▸ **Input data**:
(** C1. Let a boundary cell be evaluated in Pass 2, at any point of
    the pass, let [n] be the number of its neighbours that are attached
    at that point and [t] the cell after freezing and before melting.
    Then [n >= 1], and the decision stored in attachmentFlag is true
    exactly when [n] is 1 or 2 and boundaryMass > beta, or [n] is 3 and
    boundaryMass >= 1 or (boundaryMass >= alpha and the diffusive mass
    summed over the cell and its neighbours is < theta); it is false
    when [n] is 0 or at least 4. *)
Theorem attachment_decision (o pre : list Key) (L L1 S : CrystalLattice)
        (k : Key) (c : SnowflakeCell) :
  passOne o L = Ok L1 -> (forall x, In x (keys L) -> In x o) ->
  passTwo P pre L1 = Ok S ->
  get S k = Some c -> boundary c = true ->
  exists v c2,
    _next_dm c = Some v /\ stepTwo P c S = Ok c2 /\
    (1 <= attachedCount c S)%nat /\
    (attachmentFlag c2 = true <->
     attach_spec P (attachedCount c S) (boundaryMass (afterFreezing P c v))
                 (sumDiffusive (afterFreezing P c v) S)) /\
    ((attachedCount c S = 0 \/ 4 <= attachedCount c S)%nat ->
     attachmentFlag c2 = false).
Proof.
  intros H1 Ho H2 G Hb.
  destruct (passOne_result _ _ _ H1) as [HL1 Hall].
  pose proof (passTwo_lift _ _ _ H2) as HL2.
  (* the cell before Pass 2 and before Pass 1 *)
  pose proof (HL2 k) as R2. rewrite G in R2.
  destruct (get L1 k) as [c1|] eqn:G1; [|contradiction].
  pose proof (HL1 k) as R1. rewrite G1 in R1.
  destruct (get L k) as [c0|] eqn:G0; [|contradiction].
  destruct (Hall k c0 (Ho _ (get_In_keys _ _ _ G0)) G0) as (c1' & G1' & Post).
  assert (c1' = c1) by congruence. subst c1'.
  rewrite <- (get_key _ _ _ G1) in G0.
  destruct (Post c0 G0) as (M & B1 & N1 & D1).
  destruct R2 as (K2 & _ & B2 & N2 & D2).
  rewrite stepOne_next_dm in D1. rewrite D2 in D1.
  rewrite B2 in B1, N1. specialize (N1 Hb). rewrite N2 in N1.
  rewrite Hb in B1. symmetry in B1. apply andb_true_iff in B1 as [_ Ex].
  (* the snapshot counts the neighbours attached now *)
  assert (Hcount : attachedCount c S = length (filter attached (neighbors c0 L))).
  { unfold attachedCount. symmetry. apply same_attached_count.
    apply neighbors_lift.
    - apply lift_trans with (L' := L1).
      + intros x y z [? ?] [? ?]; split; congruence.
      + apply (lift_weaken same_matter); auto. intros x y (? & ? & _); split; auto.
      + apply (lift_weaken same_shape); auto. intros x y (? & ? & _); split; auto.
    - destruct M as (? & _). congruence. }
  match type of D1 with _ = Some ?w => set (v := w) in * end.
  destruct (afterFreezing_shape c v) as ((Kt & _ & Bt & Nt & _) & _).
  destruct (attachmentStep_spec (afterFreezing P c v) S
              (map key (filter attached (neighbors c0 L)))) as (flag & Ef & Hf).
  { congruence. }
  { congruence. }
  { rewrite length_map. apply existsb_filter_length; auto. }
  rewrite length_map, <- Hcount in Hf.
  exists v, (meltingStep P (set_attachmentFlag flag (afterFreezing P c v))).
  rewrite (stepTwo_afterFreezing c S v D1), Ef. cbn [bind].
  rewrite meltingStep_attachmentFlag. cbn [attachmentFlag set_attachmentFlag].
  split; [|split; [|split; [|split]]]; auto.
  - rewrite Hcount. apply existsb_filter_length; auto.
  - intros Hn. destruct flag; auto.
    destruct (proj1 Hf eq_refl) as [[[|] _]|[? _]]; lia.
Qed.
(** * geomdl.base: the configurable object model of NURBS-Python

    A shallow embedding of [geomdl/base.py] and a verification of its
    natural-language specification.

    Python objects live in a heap of cells addressed by their identity
    ([id(x)]); mutable containers and class instances are reached through
    references, so that aliasing between an object and its copies can be
    stated.  Every operation is a computation in a state-and-exception
    monad in which the heap survives a raised exception, as it does in
    Python. *)

From Stdlib Require Import Ascii.
From stdpp Require Import base gmap strings list.

(** ** Values, classes and heap cells *)

(** The identity of a heap object, Python's [id(x)]. *)
Abbreviation loc := nat.

(** Python values of the modelled fragment: [None], integers, strings and
    function objects are immutable and carried by value; lists, dicts and
    class instances are carried by reference. *)
Inductive val : Type :=
| VNone
| VInt (n : Z)
| VStr (s : string)
| VFunc (f : string)
| VRef (l : loc).

#[global] Instance val_eq_dec : EqDecision val.
Proof. solve_decision. Defined.

(** The instantiable classes of the module.  [KObject] is [GeomdlObject],
    [KBase] is [GeomdlBase]; [KEvaluator name] is a concrete subclass of
    [GeomdlEvaluator] called [name] which implements the two abstract
    methods and declares nothing else. *)
Inductive klass : Type :=
| KObject
| KBase
| KEvaluator (name : string).

#[global] Instance klass_eq_dec : EqDecision klass.
Proof. solve_decision. Defined.

(** [dict] and its subclass [GeomdlDict] (the weakly referencable dict). *)
Inductive dict_type : Type := PyDict | GeomdlDict.

#[global] Instance dict_type_eq_dec : EqDecision dict_type.
Proof. solve_decision. Defined.

(** A heap cell.  A dict keeps its items in insertion order.  An instance
    keeps the attributes that are currently set, whether they sit in a
    slot or in the instance [__dict__]; an unset attribute is absent. *)
Inductive obj : Type :=
| OList (items : list val)
| ODict (cls : dict_type) (items : list (val * val))
| OInst (cls : klass) (attrs : gmap string val).

Abbreviation heap := (list obj).

(** Python types, as far as [isinstance] can tell them apart. *)
Inductive pytype : Type :=
| TObject
| TNoneType
| TInt
| TStr
| TFunction
| TList
| TDict
| TGeomdlDict
| TInstance (k : klass).

#[global] Instance pytype_eq_dec : EqDecision pytype.
Proof. solve_decision. Defined.

(** ** Exceptions *)

Inductive exn : Type :=
| EGeomdlError (message : string) (data : val)
| AttributeError (name : string)
| TypeError (what : string)
| ValueError (what : string)
| KeyError (key : val)
| IndexError (what : string).

(** [class GeomdlError(Exception)]: the stored message is the prefix
    followed by the caller's message, [data] defaults to [None]. *)
Module GeomdlError.
Definition EXCEPTION_PREFIX : string := "GEOMDL ERROR: ".

Definition __init__ (msg : string) (data : val) : exn :=
  EGeomdlError (String.append EXCEPTION_PREFIX msg) data.
End GeomdlError.

Definition is_GeomdlError (e : exn) : bool :=
  match e with EGeomdlError _ _ => true | _ => false end.

(** [class GeomdlWarning(Warning)]: built like [GeomdlError], with its own
    prefix. *)
Inductive warning : Type :=
| WGeomdlWarning (message : string) (data : val).

Module GeomdlWarning.
Definition EXCEPTION_PREFIX : string := "GEOMDL WARNING: ".

Definition __init__ (msg : string) (data : val) : warning :=
  WGeomdlWarning (String.append EXCEPTION_PREFIX msg) data.
End GeomdlWarning.

(** ** The state-and-exception monad *)

(** [Stuck] marks states no Python execution reaches (a dangling
    reference, a method run on a cell that is no instance); [OutOfFuel]
    marks a recursion cut off by the fuel of the copy routines. *)
Inductive answer (A : Type) : Type :=
| Ok (a : A)
| Raise (e : exn)
| Stuck
| OutOfFuel.
Arguments Ok {A} a.
Arguments Raise {A} e.
Arguments Stuck {A}.
Arguments OutOfFuel {A}.

Definition M (A : Type) : Type := heap → answer A * heap.

Definition ret {A} (a : A) : M A := λ h, (Ok a, h).

Definition bind {A B} (m : M A) (f : A → M B) : M B :=
  λ h, match m h with
       | (Ok a, h') => f a h'
       | (Raise e, h') => (Raise e, h')
       | (Stuck, h') => (Stuck, h')
       | (OutOfFuel, h') => (OutOfFuel, h')
       end.

#[global] Instance M_ret : MRet M := @ret.
#[global] Instance M_bind : MBind M := λ A B f m, bind m f.

Definition raise {A} (e : exn) : M A := λ h, (Raise e, h).
Definition stuck {A} : M A := λ h, (Stuck, h).
Definition out_of_fuel {A} : M A := λ h, (OutOfFuel, h).

(** [for x in xs: body(x)] *)
Fixpoint for_ {A} (xs : list A) (body : A → M unit) : M unit :=
  match xs with
  | [] => ret tt
  | x :: xs' => body x;; for_ xs' body
  end.

(** ** The [export] decorator *)

(** What [export] looks at in the function or class it decorates: its
    [__module__] and its [__name__]. *)
Record decorated : Type := Decorated {
  fn_module : string;
  fn_name : string
}.

(** [sys.modules], as far as [export] sees it: for each loaded module its
    [__all__] list, when the module has one. *)
Abbreviation modules_t := (gmap string (option (list string))).
(** * ChartInk combined scanner

    A shallow embedding of [combined-chartink-scanner.py] (and of the
    [BrowserManager] of [browser_manager.py]) together with the properties
    of its aggregation and decision engine.

    Conventions of the embedding:
    - Python [str] is [string], a sequence of bytes: its length is
      [len] on ASCII text, which is what ticker symbols are. Python
      [float] is an IEEE value ([spec_float], with its NaN, infinities and
      signed zeros); Python [int] is [Z].
    - Python sets and dicts keyed by symbol are [gset string] and
      [gmap string _]; iterating a set visits [elements] of it.
    - The stock dicts have a fixed set of keys and are records; the
      ['screeners'] dict has exactly the three keys of [SCREENER_URLS] and
      is a record indexed by [ScreenerType], iterated in insertion order.
    - Effects (log records, files, sleeps, the browser registry) are
      threaded through an explicit [world]; exceptions are results.
    - Everything the program obtains from outside (the clock, Selenium, the
      operating system failing) is an argument of the function that asks
      for it. *)

From Stdlib Require Import ZArith String Ascii List Bool Lia.
From Stdlib Require Import SpecFloat.
From stdpp Require Import gmap strings list fin_maps pretty.

(* ===================================================================== *)
(** * Part I: the program                                                 *)
(* ===================================================================== *)

(** ** Exceptions and results *)

(** The exception classes the program raises, catches or lets through.
    [KeyboardInterrupt] derives from [BaseException], every other class
    from [Exception]. *)
Inductive exn_class :=
  | ValueError | TypeError | AttributeError | KeyError | OSError
  | JSONDecodeError | WebDriverException | KeyboardInterrupt.

Record exn := Exn { exn_cls : exn_class; exn_msg : string }.

Definition is_Exception (e : exn) : bool :=
  match exn_cls e with KeyboardInterrupt => false | _ => true end.

Inductive outcome (A : Type) :=
  | Ret (a : A)
  | Raise (e : exn).
Arguments Ret {A} a.
Arguments Raise {A} e.

(** ** The world the program acts on *)

Inductive level := INFO | WARNING | ERROR | CRITICAL.

Record world := World {
  files : gmap string string;      (* path -> text content *)
  log : list (level * string);     (* records emitted through logging *)
  slept : list nat;                (* time.sleep calls, in seconds *)
  drivers : gset string            (* keys of BrowserManager.drivers *)
}.

Definition set_files (f : gmap string string → gmap string string) (w : world) : world :=
  World (f (files w)) (log w) (slept w) (drivers w).
Definition add_log (r : level * string) (w : world) : world :=
  World (files w) (log w ++ [r]) (slept w) (drivers w).
Definition add_sleep (n : nat) (w : world) : world :=
  World (files w) (log w) (slept w ++ [n]) (drivers w).
Definition set_drivers (f : gset string → gset string) (w : world) : world :=
  World (files w) (log w) (slept w) (f (drivers w)).

Definition empty_world : world := World ∅ [] [] ∅.

(** A computation runs in a world and either returns or raises. *)
Definition M (A : Type) : Type := world → outcome A * world.

#[global] Instance M_ret : MRet M := λ A a w, (Ret a, w).
#[global] Instance M_bind : MBind M := λ A B k m w,
  match m w with
  | (Ret a, w') => k a w'
  | (Raise e, w') => (Raise e, w')
  end.

Definition raise {A} (e : exn) : M A := λ w, (Raise e, w).

(** [try: body / except Exception as e: handler e]: a
    [KeyboardInterrupt] is not an [Exception] and passes through. *)
Definition try_except {A} (body : M A) (handler : exn → M A) : M A := λ w,
  match body w with
  | (Ret a, w') => (Ret a, w')
  | (Raise e, w') => if is_Exception e then handler e w' else (Raise e, w')
  end.

(** [try: body / finally: cleanup]. *)
Definition try_finally {A} (body : M A) (cleanup : M unit) : M A := λ w,
  match body w with
  | (Ret a, w') =>
      match cleanup w' with
      | (Ret _, w'') => (Ret a, w'')
      | (Raise e, w'') => (Raise e, w'')
      end
  | (Raise e, w') =>
      match cleanup w' with
      | (Ret _, w'') => (Raise e, w'')
      | (Raise e', w'') => (Raise e', w'')
      end
  end.

Definition logging (l : level) (msg : string) : M unit := λ w, (Ret (), add_log (l, msg) w).

(** [time.sleep(n)]; the caller says whether a [KeyboardInterrupt] arrives
    during the sleep. *)
Definition time_sleep (n : nat) (interrupted : bool) : M unit := λ w,
  if interrupted then (Raise (Exn KeyboardInterrupt ""), add_sleep n w)
  else (Ret (), add_sleep n w).

(** ** Files *)

(** What can go wrong in [with open(path, 'w') as file: json.dump(...)]:
    the open fails and nothing is written, or the dump stops after [n]
    characters and leaves that prefix behind. *)
Inductive write_fault :=
  | WriteOk
  | OpenFails (e : exn)
  | WriteFailsAfter (n : nat) (e : exn).

Definition write_file (path content : string) (f : write_fault) : M unit := λ w,
  match f with
  | WriteOk => (Ret (), set_files <[path := content]> w)
  | OpenFails e => (Raise e, w)
  | WriteFailsAfter n e => (Raise e, set_files <[path := substring 0 n content]> w)
  end.

Definition file_not_found (path : string) : exn :=
  Exn OSError ("No such file or directory: '" +:+ path +:+ "'").

(** [open(path, 'r')] followed by reading the whole file. *)
Definition read_file (path : string) (fault : option exn) : M string := λ w,
  match fault with
  | Some e => (Raise e, w)
  | None =>
      match files w !! path with
      | Some c => (Ret c, w)
      | None => (Raise (file_not_found path), w)
      end
  end.

Definition os_path_exists (path : string) : M bool := λ w,
  (Ret (bool_decide (is_Some (files w !! path))), w).

(** [os.replace(src, dst)]: one step, all or nothing. *)
Definition os_replace (src dst : string) (fault : option exn) : M unit := λ w,
  match fault with
  | Some e => (Raise e, w)
  | None =>
      match files w !! src with
      | Some c => (Ret (), set_files (λ fs, <[dst := c]> (delete src fs)) w)
      | None => (Raise (file_not_found src), w)
      end
  end.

▸ **What you have to do**: Output should match, line for line, the stretch of the material above from the line holding "- The stock" through the line holding "Record world := World".

▸ **Solution below**:
    - The stock dicts have a fixed set of keys and are records; the
      ['screeners'] dict has exactly the three keys of [SCREENER_URLS] and
      is a record indexed by [ScreenerType], iterated in insertion order.
    - Effects (log records, files, sleeps, the browser registry) are
      threaded through an explicit [world]; exceptions are results.
    - Everything the program obtains from outside (the clock, Selenium, the
      operating system failing) is an argument of the function that asks
      for it. *)

From Stdlib Require Import ZArith String Ascii List Bool Lia.
From Stdlib Require Import SpecFloat.
From stdpp Require Import gmap strings list fin_maps pretty.

(* ===================================================================== *)
(** * Part I: the program                                                 *)
(* ===================================================================== *)

(** ** Exceptions and results *)

(** The exception classes the program raises, catches or lets through.
    [KeyboardInterrupt] derives from [BaseException], every other class
    from [Exception]. *)
Inductive exn_class :=
  | ValueError | TypeError | AttributeError | KeyError | OSError
  | JSONDecodeError | WebDriverException | KeyboardInterrupt.

Record exn := Exn { exn_cls : exn_class; exn_msg : string }.

Definition is_Exception (e : exn) : bool :=
  match exn_cls e with KeyboardInterrupt => false | _ => true end.

Inductive outcome (A : Type) :=
  | Ret (a : A)
  | Raise (e : exn).
Arguments Ret {A} a.
Arguments Raise {A} e.

(** ** The world the program acts on *)

Inductive level := INFO | WARNING | ERROR | CRITICAL.

Record world := World {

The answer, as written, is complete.